Everything that is seemingly wrong with our generation has been attributed to the above phrase. Do you have a fear of intimacy? Are you unable to take responsibility for your actions? Blame it on the hook-up culture.
A certain moral panic has arisen and it's centered on the idea that all our generation wants to do is have casual, no-strings-attached sex. This thought process is wrong on so many levels. The idea of casual, promiscuous sex was embraced by society long before Generation-Y began engaging in coitus.
Free love? Woodstock, hello! Careless and, often times, meaningless sex pre-dates even the hippie movement of the 1960s. The point is, casual sex is not an innovative experience attributed to Millennials. So why all the panic?
Our generation does appear to have some relationship issues, but it's not because we like to have a lot of sex. The idea that he who cares less will somehow "win" has become governing in the "game" of dating.
This, in turn, begs the question: Win at what? The acceptance of and adherence to the idea of caring less has turned relationships into a losing game.
Whether you're trying to calculate exactly how much time you should wait before replying to a text or trying not to lose your cool over the third canceled date, the more aloof you seem, the more appealing you become.
In a situation like this, no one truly wins. If two people are so consumed with acting like they don't care or aren't invested in the other person, how is a relationship ever supposed to blossom?
We're constantly presented with useless advice that's meant to help us read between imaginary lines. Why can't we all just say what we mean and cut out the Miss Cleo mind-reading crap? The only purpose this advice serves is to drive us further into madness.
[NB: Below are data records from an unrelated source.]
(** C7: [get_triggered_states] reports a state exactly when the table holds
    it with a weight of 1.0 or more, and [delayed_analysis] fires on that
    report.  Let [w] be the table that the corrections of [delayed_analysis]
    leave.  The spontaneous response is generated, which adds its entry to
    the conversation history, exactly when [w] holds some state at 1.0 or
    more.  When every weight of [w] is strictly below 1.0 (0.999, say)
    nothing is reported and the call ends with the table [w] and the history
    as it was.  When [w] holds a state at 1.0 or more that state is
    reported, the history gets the spontaneous entry and the weights are
    those that the spontaneous response leaves. *)
Theorem spontaneous_trigger_at_saturation :
  forall fuel sd increase decrease spontaneous_text m w,
    SessionV3.corrections fuel sd increase decrease
                          (SessionV3.mind_state_weights m)
    = (Py.Return tt, w) ->
    let history := SessionV3.mind_conversation_history m in
    let fired := history ++ [SessionV3.spontaneous_message spontaneous_text] in
    let after :=
      SessionV3.delayed_analysis fuel sd increase decrease spontaneous_text m in
    (forall name,
        In name (EmotionalMindV3.get_triggered_states w) <->
        exists weight, In (name, weight) w /\ 1.0 <= weight) /\
    (SessionV3.mind_conversation_history (snd after) = fired <->
     exists name weight, In (name, weight) w /\ 1.0 <= weight) /\
    ((forall name weight, In (name, weight) w -> weight < 1.0) ->
     after = (Py.Return [], SessionV3.mk_mind w history)) /\
    (forall name weight,
        In (name, weight) w -> 1.0 <= weight ->
        In name (EmotionalMindV3.get_triggered_states w) /\
        after
        = (Py.Return (EmotionalMindV3.get_triggered_states w),
           SessionV3.mk_mind
             (snd (EmotionalMindV3.generate_spontaneous_response w))
             fired)) /\
    EmotionalMindV3.get_triggered_states [("Гнев", 0.999)] = [] /\
    EmotionalMindV3.get_triggered_states [("Гнев", 1.0)] = ["Гнев"].
Proof.
  intros fuel sd increase decrease text m w Hcorrections history fired after.
  assert (Hquiet : EmotionalMindV3.get_triggered_states w = [] ->
                   after = (Py.Return [], SessionV3.mk_mind w history)).
  { intros Hnone. unfold after, SessionV3.delayed_analysis.
    rewrite Hcorrections. cbv zeta. now rewrite Hnone. }
  assert (Hfires : EmotionalMindV3.get_triggered_states w <> [] ->
                   after
                   = (Py.Return (EmotionalMindV3.get_triggered_states w),
                      SessionV3.mk_mind
                        (snd (EmotionalMindV3.generate_spontaneous_response w))
                        fired)).
  { intros Hsome. unfold after, SessionV3.delayed_analysis.
    rewrite Hcorrections. cbv zeta.
    destruct (EmotionalMindV3.get_triggered_states w) as [|name rest] eqn:E;
      [contradiction|].
    now rewrite session_spontaneous_response. }
  assert (Hbelow : (forall name weight, In (name, weight) w -> weight < 1.0) ->
                   EmotionalMindV3.get_triggered_states w = []).
  { intros Hall.
    destruct (EmotionalMindV3.get_triggered_states w) as [|name l] eqn:E; auto.
    exfalso.
    destruct (proj1 (triggered_states_spec w name)) as (v & Hin & Hv).
    { rewrite E. now left. }
    specialize (Hall _ _ Hin). lra. }
  assert (Hreported : forall name weight,
             In (name, weight) w -> 1.0 <= weight ->
             In name (EmotionalMindV3.get_triggered_states w)).
  { intros name weight Hin Hweight. apply triggered_states_spec. eauto. }
  split; [intros name; apply triggered_states_spec|].
  split; [|split; [|split; [|split; reflexivity]]].
  - split.
    + intros Hhistory.
      destruct (EmotionalMindV3.get_triggered_states w) as [|name rest] eqn:E.
      * rewrite (Hquiet eq_refl) in Hhistory. simpl in Hhistory.
        exfalso. unfold fired in Hhistory.
        apply (f_equal (@List.length _)) in Hhistory.
        rewrite length_app in Hhistory. simpl in Hhistory. lia.
      * destruct (proj1 (triggered_states_spec w name)) as (v & Hin & Hv).
        { rewrite E. now left. }
        eauto.
    + intros (name & weight & Hin & Hweight).
      rewrite Hfires; [reflexivity|].
      intros Hnone. pose proof (Hreported _ _ Hin Hweight) as Hname.
      now rewrite Hnone in Hname.
  - intros Hall. apply Hquiet. now apply Hbelow.
  - intros name weight Hin Hweight.
    pose proof (Hreported _ _ Hin Hweight) as Hname. split; [exact Hname|].
    apply Hfires. intros Hnone. now rewrite Hnone in Hname.
Qed.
I'm not sure about the rest of the world, but when someone acts like he doesn't give a sh*t about me, I start to believe that he's completely uninterested in getting to know me any further.
There are many potential explanations for this "don't-give-a-f*ck" attitude. For one, no one wants to have an upsetting, "it's not me, it's actually you" conversation. Instead, we take the easy way out by ignoring texts/calls and seemingly disappearing off the face of the earth.
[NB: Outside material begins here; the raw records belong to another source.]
(** With a fallback of its own, the incoming catalog keeps it: after
    [add], its fallback is not [self], and a domain-qualified lookup that
    misses in it is answered by its old fallback, not by [self]. *)
Lemma add_keeps_fallback_of_other :
  (domain <$> h_older !! 1) ≠ (domain <$> h_older !! 0) ∧
  ((λ s, _domains s !! Some "extra") <$> h_older !! 0) = Some None ∧
  ((λ o, _catalog o !! KMsg menu_File) <$> h_older !! 1) = Some None ∧
  match add 2 h_older 0 1 true with
  | Some (h', _) =>
      (_fallback <$> h' !! 1) = Some (Some 2) ∧
      (_fallback <$> h' !! 1) ≠ Some (Some 0) ∧
      dpgettext 3 h' 0 (Some "extra") "menu" "File" = Some "from older" ∧
      pgettext 3 h' 0 "menu" "File" = Some "from self" ∧
      dpgettext 3 h' 0 (Some "extra") "menu" "File" ≠ pgettext 3 h' 0 "menu" "File"
  | None => False
  end.
Proof. vm_compute. repeat split; discriminate. Qed.

(** An incoming [NullTranslations] of the domain of [self] is not merged:
    [add] returns [self] as it was.  The mapping of [self] is not the
    union (the entry only [other] has is missing, and on the shared key
    the entry of [self] stays), and the file list is not extended. *)
Lemma add_same_domain_skips_NullTranslations :
  (klass <$> h_null_merge !! 0) = Some Translations ∧
  (domain <$> h_null_merge !! 1) = (domain <$> h_null_merge !! 0) ∧
  ((λ o, _catalog o !! KMsg "hello") <$> h_null_merge !! 1) = Some (Some "yo") ∧
  ((λ o, _catalog o !! KMsg "bye") <$> h_null_merge !! 1) = Some (Some "later") ∧
  (files <$> h_null_merge !! 0) = Some ["a.mo"] ∧
  (files <$> h_null_merge !! 1) = Some ["n.mo"] ∧
  match add 0 h_null_merge 0 1 true with
  | Some (h', r) =>
      r = 0 ∧
      ((λ s', _catalog s' !! KMsg "hello") <$> h' !! 0) = Some (Some "hi") ∧
      ((λ s', _catalog s' !! KMsg "hello") <$> h' !! 0) ≠ Some (Some "yo") ∧
      ((λ s', _catalog s' !! KMsg "bye") <$> h' !! 0) = Some None ∧
      ((λ s', _catalog s' !! KMsg "bye") <$> h' !! 0) ≠ Some (Some "later") ∧
      (files <$> h' !! 0) = Some ["a.mo"] ∧
      (files <$> h' !! 0) ≠ Some ["a.mo"; "n.mo"]
  | None => False
  end.
Proof. vm_compute. repeat split; discriminate. Qed.

End CatalogsFacts.

(** ** Lazy proxies *)

Module LazyFacts.
Import Lazy.

Section Facts.

Context {W V Args exn : Type}.
Variable isinstance_AttributeError : exn → bool.
Variable getattr : option V → string → W → (option V + exn) * W.

Abbreviation state := (@state W V Args exn).
Abbreviation value := (value isinstance_AttributeError).
Abbreviation __getattr__ := (__getattr__ isinstance_AttributeError getattr).
Abbreviation run := (run isinstance_AttributeError getattr).
Abbreviation accesses := (accesses isinstance_AttributeError getattr).

(** The cases of [value]. *)
Lemma value_cached (st : state) v :
  _value (proxy st) = Some v → value st = (inl (Some v), st).
Proof. intros Hv. unfold Lazy.value. by rewrite Hv. Qed.

Lemma value_returns (st : state) v w' :
  _value (proxy st) = None →
  _func (proxy st) (_args (proxy st)) (world st) = (inl v, w') →
  value st
  = (inl v,
     mkState (if _is_cache_enabled (proxy st) then set_value v (proxy st)
              else proxy st) w' (S (calls st))).
Proof.
  intros Hv Hf. unfold Lazy.value, call_func. rewrite Hv, Hf. cbn.
  by destruct (_is_cache_enabled (proxy st)).
Qed.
No one wants to believe they've been rejected. We'd much rather spend hours on end analyzing a text message we received two weeks ago. I'm still not sure what he really meant by "see ya."
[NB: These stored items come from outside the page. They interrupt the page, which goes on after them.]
(** * Database connection lifecycle of the Joplin server ([packages/server/src/db.ts])

    A shallow embedding of [db.ts]: the configuration resolver
    ([makeKnexConfig]), the error classifier ([isNoSuchTableError]), the
    readiness probe ([latestMigration], [connectionCheck]), the retry loop
    ([waitForConnection]) and the schema reset ([dropTables],
    [truncateTables]).

    The query builder (knex) and the two database engines behind it are
    outside the module.  They appear here as an interface, [Knex], whose
    operations act on a world state; the module's own code is written over
    that interface, and a concrete world ([Server], at the end of the
    definitions) stands for an SQLite file or a PostgreSQL server. *)

From Stdlib Require Import ZArith Lia Bool List String Ascii.
From stdpp Require Import base option list strings gmap pretty.

Local Open Scope string_scope.
Local Open Scope list_scope.

(** ** JavaScript values

    [catch (error)] binds a value of type [any], and [isNoSuchTableError]
    takes one.  The values modelled are the data values: [undefined], [null],
    booleans, numbers, strings, arrays and plain objects with data
    properties.  Of the numbers, [JNum n] is the integer [n], meant for the
    integers a double holds exactly and prints digit by digit, those of
    magnitude at most 2^53, and [JNaN] is [NaN]; fractions, infinities and
    larger magnitudes are not modelled.  Functions, accessors and objects
    with methods of their own are not modelled. *)

Unset Elimination Schemes.
Inductive JsValue : Type :=
| JUndefined
| JNull
| JBool (b : bool)
| JNum (n : Z)
| JNaN
| JStr (s : string)
| JArr (items : list JsValue)
| JObj (props : list (string * JsValue)).
Set Elimination Schemes.

(** [if (v)], [v && ...] and [!!v]. *)
Definition truthy (v : JsValue) : bool :=
  match v with
  | JUndefined | JNull | JNaN => false
  | JBool b => b
  | JNum n => negb (n =? 0)%Z
  | JStr s => negb (String.eqb s "")
  | JArr _ | JObj _ => true
  end.

(** The result of running a piece of code: a value, or a thrown value. *)
Inductive Result (A : Type) : Type :=
| Ok (a : A)
| Throw (e : JsValue).
Arguments Ok {A} a.
Arguments Throw {A} e.

Definition typeError (msg : string) : JsValue :=
  JObj [("name", JStr "TypeError"); ("message", JStr msg)].

(** [new Error(msg)]. *)
Definition newError (msg : string) : JsValue :=
  JObj [("name", JStr "Error"); ("message", JStr msg)].

Fixpoint assoc (k : string) (props : list (string * JsValue)) : JsValue :=
  match props with
  | [] => JUndefined
  | (k', v) :: rest => if String.eqb k k' then v else assoc k rest
  end.

(** [v.k] for the property names this module reads ([code], [message]):
    a TypeError on [null] and [undefined], the own property of an object,
    [undefined] on every other value (the prototypes of strings, numbers,
    booleans and arrays define neither name). *)
Definition getProp (v : JsValue) (k : string) : Result JsValue :=
  match v with
  | JUndefined => Throw (typeError ("Cannot read properties of undefined (reading '" +:+ k +:+ "')"))
  | JNull => Throw (typeError ("Cannot read properties of null (reading '" +:+ k +:+ "')"))
  | JObj props => Ok (assoc k props)
  | _ => Ok JUndefined
  end.

(** [v === s] for a string literal [s]. *)
Definition strictEqStr (v : JsValue) (s : string) : bool :=
  match v with
  | JStr s' => String.eqb s' s
  | _ => false
  end.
We act aloof because it spares our feelings. When we pretend we're not emotionally effected by getting snubbed, we appear less vulnerable. There's less of a chance of getting hurt.
Let's consider pre- and post-hookup behaviors. In the pre-hookup stage, chances are you and the other person may talk to each other frequently. You may even consider letting down your fabricated armor.
In the post-hookup stage, there's a good chance the other person will disappear so fast, your head will spin as you're left in the settling dust. A disappearing act after sex isn't uncommon. We don't want to deal with the emotions, so it's easier to ignore someone, regardless if we've seen him or her naked or not.
Often, a lack of communication enforces this behavior. There's no rule that says two people can't have sex without being committed to each other. Do people assume that after sex there are certain expectations? Chances are, I'm not planning our wedding just because we boned.
Not only is disappearing after sex offensive, it's also confusing. How are we supposed to ascertain when aloofness is just part of a coy (and frustrating game), or when it really means the other person isn't interested?
There is one thing we can be sure of: Sex is not the issue. It's the reaction post-sex.
Gen-Y hook-up culture is not the problem. Sex remains the only consistent part of dating these days. It remains physical, enjoyable (hopefully) and exciting. It continues to be the reason why we put up with so much of the additional bullsh*t that blurs the line between relationship and hookup.
Sex has yet to be replaced with a hearts-for-eyes emoji or an abbreviation that makes me weep for the English language. The problem is the emotional response to sex.
Couple the demand for nonchalant attitudes with the fact that society has basically replaced feelings with stupid little emoji characters and you're presented with a recipe for disaster. We've all been taught to believe that skirting around the idea of relationships and keeping our feelings under wraps is okay.
I'm not suggesting we start shouting about our feelings to anyone who will listen. I'm merely suggesting that maybe, when it comes to casual sex and dating, we should try initiating the trend of saying what we really mean, instead of letting people fill in the blanks.
While you may think you're protecting yourself by remaining aloof and emotionally guarded, the only thing you'll probably gain is a headache and a lot of frustration.